_Work item_
Set down exactly the lines below between the line holding "Definition chunk_step (text" and the line holding "detail => detail", inclusive; no other line belongs in the answer.

[Collection entries]
<<<<
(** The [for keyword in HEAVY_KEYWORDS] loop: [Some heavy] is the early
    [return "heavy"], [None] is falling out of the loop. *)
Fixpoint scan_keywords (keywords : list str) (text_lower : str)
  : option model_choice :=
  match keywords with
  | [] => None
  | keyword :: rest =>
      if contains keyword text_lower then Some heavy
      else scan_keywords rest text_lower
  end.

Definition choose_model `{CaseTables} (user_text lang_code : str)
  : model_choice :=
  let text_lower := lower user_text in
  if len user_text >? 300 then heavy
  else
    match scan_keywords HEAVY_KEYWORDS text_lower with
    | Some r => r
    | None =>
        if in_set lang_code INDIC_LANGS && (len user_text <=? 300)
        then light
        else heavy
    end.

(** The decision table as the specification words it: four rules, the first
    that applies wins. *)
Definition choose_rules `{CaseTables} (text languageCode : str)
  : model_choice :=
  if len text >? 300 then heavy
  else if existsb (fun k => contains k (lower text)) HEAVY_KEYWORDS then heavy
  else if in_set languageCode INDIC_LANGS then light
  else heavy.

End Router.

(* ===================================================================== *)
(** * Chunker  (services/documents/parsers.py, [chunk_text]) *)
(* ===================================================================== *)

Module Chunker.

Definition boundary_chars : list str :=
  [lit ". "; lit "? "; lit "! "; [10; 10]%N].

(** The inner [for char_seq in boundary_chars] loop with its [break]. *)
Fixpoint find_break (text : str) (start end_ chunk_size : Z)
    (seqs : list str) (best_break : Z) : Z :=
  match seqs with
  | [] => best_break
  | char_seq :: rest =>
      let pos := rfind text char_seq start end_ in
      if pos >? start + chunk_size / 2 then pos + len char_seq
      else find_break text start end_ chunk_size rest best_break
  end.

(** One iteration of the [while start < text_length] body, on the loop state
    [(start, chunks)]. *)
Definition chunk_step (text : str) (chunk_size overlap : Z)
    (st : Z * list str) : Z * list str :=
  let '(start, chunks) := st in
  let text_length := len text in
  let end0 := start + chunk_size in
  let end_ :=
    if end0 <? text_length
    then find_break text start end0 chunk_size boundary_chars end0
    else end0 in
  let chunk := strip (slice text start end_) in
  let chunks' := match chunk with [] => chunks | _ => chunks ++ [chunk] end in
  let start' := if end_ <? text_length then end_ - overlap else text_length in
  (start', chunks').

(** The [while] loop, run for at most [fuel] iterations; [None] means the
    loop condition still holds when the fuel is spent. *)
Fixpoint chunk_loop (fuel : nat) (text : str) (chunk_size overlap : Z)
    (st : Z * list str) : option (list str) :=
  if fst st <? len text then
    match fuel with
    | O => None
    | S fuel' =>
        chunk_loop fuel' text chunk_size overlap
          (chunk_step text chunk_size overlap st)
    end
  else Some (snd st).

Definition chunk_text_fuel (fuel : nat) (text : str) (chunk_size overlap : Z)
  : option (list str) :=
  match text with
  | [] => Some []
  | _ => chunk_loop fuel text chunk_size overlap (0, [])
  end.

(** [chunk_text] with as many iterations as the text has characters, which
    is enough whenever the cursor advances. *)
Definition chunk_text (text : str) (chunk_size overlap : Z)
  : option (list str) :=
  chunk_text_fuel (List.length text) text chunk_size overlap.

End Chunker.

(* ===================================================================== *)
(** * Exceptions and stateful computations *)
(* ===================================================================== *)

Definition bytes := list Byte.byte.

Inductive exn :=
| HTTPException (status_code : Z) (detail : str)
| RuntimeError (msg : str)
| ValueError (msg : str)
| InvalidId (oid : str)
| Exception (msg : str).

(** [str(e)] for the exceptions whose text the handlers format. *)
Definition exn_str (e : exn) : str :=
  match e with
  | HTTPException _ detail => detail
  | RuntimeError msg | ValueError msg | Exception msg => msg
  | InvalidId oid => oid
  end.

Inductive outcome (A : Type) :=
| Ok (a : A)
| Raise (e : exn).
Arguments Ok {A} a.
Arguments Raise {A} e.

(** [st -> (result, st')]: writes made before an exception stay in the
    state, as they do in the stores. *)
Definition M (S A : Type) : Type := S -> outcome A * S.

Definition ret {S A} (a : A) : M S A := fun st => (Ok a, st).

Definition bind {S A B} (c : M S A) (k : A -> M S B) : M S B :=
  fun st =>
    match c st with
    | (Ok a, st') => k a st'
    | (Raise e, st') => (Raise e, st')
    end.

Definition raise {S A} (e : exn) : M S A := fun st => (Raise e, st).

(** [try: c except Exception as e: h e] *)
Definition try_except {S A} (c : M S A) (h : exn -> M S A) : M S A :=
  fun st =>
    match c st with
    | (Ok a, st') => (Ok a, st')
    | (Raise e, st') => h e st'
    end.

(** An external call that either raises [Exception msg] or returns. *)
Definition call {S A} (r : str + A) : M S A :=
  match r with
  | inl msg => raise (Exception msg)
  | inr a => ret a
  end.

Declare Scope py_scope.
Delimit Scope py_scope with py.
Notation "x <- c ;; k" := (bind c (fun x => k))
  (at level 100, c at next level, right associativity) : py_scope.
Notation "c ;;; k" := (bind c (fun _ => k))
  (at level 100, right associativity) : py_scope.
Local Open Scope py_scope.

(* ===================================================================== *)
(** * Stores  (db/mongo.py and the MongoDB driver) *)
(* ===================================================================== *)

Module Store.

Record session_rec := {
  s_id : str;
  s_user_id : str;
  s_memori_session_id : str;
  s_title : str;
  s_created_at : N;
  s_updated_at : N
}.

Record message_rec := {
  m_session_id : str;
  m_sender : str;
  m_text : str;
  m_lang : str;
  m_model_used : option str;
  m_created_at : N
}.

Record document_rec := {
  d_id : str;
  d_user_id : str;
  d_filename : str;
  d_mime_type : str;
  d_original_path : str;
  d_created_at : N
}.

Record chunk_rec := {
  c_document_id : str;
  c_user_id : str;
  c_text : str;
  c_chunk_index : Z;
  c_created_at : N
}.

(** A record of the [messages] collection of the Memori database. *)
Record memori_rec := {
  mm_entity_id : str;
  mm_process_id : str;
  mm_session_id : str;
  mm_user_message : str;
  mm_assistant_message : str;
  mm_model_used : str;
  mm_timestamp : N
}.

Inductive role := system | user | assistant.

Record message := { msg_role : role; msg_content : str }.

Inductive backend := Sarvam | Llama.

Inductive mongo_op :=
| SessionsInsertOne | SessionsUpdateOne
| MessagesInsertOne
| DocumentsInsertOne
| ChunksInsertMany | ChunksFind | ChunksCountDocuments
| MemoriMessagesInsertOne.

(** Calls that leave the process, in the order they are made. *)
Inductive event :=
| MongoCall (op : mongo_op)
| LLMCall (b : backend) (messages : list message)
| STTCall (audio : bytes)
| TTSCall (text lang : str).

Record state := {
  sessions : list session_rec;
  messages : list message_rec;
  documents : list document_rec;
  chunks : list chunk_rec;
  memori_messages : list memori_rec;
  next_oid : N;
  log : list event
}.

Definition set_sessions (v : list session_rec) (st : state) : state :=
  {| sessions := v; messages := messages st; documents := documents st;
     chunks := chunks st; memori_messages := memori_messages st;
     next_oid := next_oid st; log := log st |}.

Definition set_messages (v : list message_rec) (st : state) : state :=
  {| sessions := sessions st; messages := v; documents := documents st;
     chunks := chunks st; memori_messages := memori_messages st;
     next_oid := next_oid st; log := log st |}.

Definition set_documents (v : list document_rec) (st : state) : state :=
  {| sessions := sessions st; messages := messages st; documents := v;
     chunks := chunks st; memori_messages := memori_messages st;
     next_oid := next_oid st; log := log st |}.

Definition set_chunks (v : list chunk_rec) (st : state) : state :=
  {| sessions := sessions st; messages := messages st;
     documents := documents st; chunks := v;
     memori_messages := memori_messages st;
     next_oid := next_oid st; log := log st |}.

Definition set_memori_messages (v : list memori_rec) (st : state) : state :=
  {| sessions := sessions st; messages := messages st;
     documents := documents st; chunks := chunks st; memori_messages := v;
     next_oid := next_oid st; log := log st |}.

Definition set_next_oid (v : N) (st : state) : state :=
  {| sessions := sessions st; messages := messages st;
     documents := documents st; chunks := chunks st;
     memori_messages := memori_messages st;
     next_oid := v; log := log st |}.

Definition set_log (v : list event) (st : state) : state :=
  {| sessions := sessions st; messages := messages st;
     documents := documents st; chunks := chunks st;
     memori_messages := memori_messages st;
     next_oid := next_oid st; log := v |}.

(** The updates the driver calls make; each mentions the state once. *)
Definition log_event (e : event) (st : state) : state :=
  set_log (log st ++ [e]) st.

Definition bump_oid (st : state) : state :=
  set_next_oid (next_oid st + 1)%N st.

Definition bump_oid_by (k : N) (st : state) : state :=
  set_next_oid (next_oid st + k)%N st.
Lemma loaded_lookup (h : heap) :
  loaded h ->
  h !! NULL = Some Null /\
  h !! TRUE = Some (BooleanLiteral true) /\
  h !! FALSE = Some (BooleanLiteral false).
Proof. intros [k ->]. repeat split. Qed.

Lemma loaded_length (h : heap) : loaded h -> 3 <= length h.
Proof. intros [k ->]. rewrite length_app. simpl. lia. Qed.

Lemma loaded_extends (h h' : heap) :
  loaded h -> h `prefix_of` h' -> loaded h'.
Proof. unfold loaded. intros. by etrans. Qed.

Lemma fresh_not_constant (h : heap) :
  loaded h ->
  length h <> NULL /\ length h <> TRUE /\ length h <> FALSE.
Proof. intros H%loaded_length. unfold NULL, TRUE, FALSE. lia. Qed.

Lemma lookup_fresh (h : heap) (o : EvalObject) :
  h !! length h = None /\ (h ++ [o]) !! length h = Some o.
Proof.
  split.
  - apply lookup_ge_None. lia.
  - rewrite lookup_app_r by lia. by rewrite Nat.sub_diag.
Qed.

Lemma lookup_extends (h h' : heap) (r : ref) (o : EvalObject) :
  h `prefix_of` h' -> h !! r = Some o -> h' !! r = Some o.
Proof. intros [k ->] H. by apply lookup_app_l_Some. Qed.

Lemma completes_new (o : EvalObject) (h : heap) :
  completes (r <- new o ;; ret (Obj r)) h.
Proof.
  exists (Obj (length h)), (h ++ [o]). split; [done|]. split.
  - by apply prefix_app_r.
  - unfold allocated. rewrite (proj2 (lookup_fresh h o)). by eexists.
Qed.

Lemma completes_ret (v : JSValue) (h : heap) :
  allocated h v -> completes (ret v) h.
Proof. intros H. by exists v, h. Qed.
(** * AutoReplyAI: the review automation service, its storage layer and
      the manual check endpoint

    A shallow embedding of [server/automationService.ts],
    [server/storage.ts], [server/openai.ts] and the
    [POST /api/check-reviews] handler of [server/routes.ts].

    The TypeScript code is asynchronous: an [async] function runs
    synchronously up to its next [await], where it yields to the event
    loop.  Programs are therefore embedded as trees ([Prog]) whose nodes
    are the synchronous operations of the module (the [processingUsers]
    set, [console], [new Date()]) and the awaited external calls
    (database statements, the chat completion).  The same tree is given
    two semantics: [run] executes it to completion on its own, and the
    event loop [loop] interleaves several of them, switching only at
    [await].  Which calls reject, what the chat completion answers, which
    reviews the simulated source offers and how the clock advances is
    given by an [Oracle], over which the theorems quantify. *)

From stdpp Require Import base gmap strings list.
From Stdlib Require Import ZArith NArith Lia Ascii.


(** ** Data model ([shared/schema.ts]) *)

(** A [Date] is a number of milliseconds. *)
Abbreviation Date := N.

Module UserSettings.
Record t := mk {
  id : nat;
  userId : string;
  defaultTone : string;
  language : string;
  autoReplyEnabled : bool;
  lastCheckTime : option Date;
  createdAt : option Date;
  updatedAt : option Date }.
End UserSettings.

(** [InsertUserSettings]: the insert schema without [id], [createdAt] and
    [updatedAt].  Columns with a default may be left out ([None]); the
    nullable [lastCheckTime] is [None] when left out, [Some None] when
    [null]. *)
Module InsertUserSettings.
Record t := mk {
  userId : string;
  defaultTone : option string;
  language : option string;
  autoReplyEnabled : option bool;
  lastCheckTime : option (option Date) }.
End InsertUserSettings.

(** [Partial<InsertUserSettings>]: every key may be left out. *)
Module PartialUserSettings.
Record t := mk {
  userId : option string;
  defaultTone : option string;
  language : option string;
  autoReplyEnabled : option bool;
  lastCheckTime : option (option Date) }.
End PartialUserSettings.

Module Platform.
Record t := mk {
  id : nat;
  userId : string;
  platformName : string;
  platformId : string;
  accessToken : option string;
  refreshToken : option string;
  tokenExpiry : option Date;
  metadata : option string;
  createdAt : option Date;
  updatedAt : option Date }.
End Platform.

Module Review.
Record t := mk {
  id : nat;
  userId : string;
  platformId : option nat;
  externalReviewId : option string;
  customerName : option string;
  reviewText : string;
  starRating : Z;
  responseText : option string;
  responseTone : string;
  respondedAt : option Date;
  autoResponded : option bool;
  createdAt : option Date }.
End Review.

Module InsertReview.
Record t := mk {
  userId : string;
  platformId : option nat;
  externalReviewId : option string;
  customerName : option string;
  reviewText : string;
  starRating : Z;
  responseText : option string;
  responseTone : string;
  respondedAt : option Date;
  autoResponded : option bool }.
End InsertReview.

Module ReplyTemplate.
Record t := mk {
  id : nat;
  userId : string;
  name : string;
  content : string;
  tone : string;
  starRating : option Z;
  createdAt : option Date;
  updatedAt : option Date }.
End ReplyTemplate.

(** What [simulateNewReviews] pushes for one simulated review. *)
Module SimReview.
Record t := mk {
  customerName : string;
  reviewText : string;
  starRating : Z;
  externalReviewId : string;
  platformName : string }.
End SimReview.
>>>>
_Your solution_
Definition chunk_step (text : str) (chunk_size overlap : Z)
    (st : Z * list str) : Z * list str :=
  let '(start, chunks) := st in
  let text_length := len text in
  let end0 := start + chunk_size in
  let end_ :=
    if end0 <? text_length
    then find_break text start end0 chunk_size boundary_chars end0
    else end0 in
  let chunk := strip (slice text start end_) in
  let chunks' := match chunk with [] => chunks | _ => chunks ++ [chunk] end in
  let start' := if end_ <? text_length then end_ - overlap else text_length in
  (start', chunks').

(** The [while] loop, run for at most [fuel] iterations; [None] means the
    loop condition still holds when the fuel is spent. *)
Fixpoint chunk_loop (fuel : nat) (text : str) (chunk_size overlap : Z)
    (st : Z * list str) : option (list str) :=
  if fst st <? len text then
    match fuel with
    | O => None
    | S fuel' =>
        chunk_loop fuel' text chunk_size overlap
          (chunk_step text chunk_size overlap st)
    end
  else Some (snd st).

Definition chunk_text_fuel (fuel : nat) (text : str) (chunk_size overlap : Z)
  : option (list str) :=
  match text with
  | [] => Some []
  | _ => chunk_loop fuel text chunk_size overlap (0, [])
  end.

(** [chunk_text] with as many iterations as the text has characters, which
    is enough whenever the cursor advances. *)
Definition chunk_text (text : str) (chunk_size overlap : Z)
  : option (list str) :=
  chunk_text_fuel (List.length text) text chunk_size overlap.

End Chunker.

(* ===================================================================== *)
(** * Exceptions and stateful computations *)
(* ===================================================================== *)

Definition bytes := list Byte.byte.

Inductive exn :=
| HTTPException (status_code : Z) (detail : str)
| RuntimeError (msg : str)
| ValueError (msg : str)
| InvalidId (oid : str)
| Exception (msg : str).

(** [str(e)] for the exceptions whose text the handlers format. *)
Definition exn_str (e : exn) : str :=
  match e with
  | HTTPException _ detail => detail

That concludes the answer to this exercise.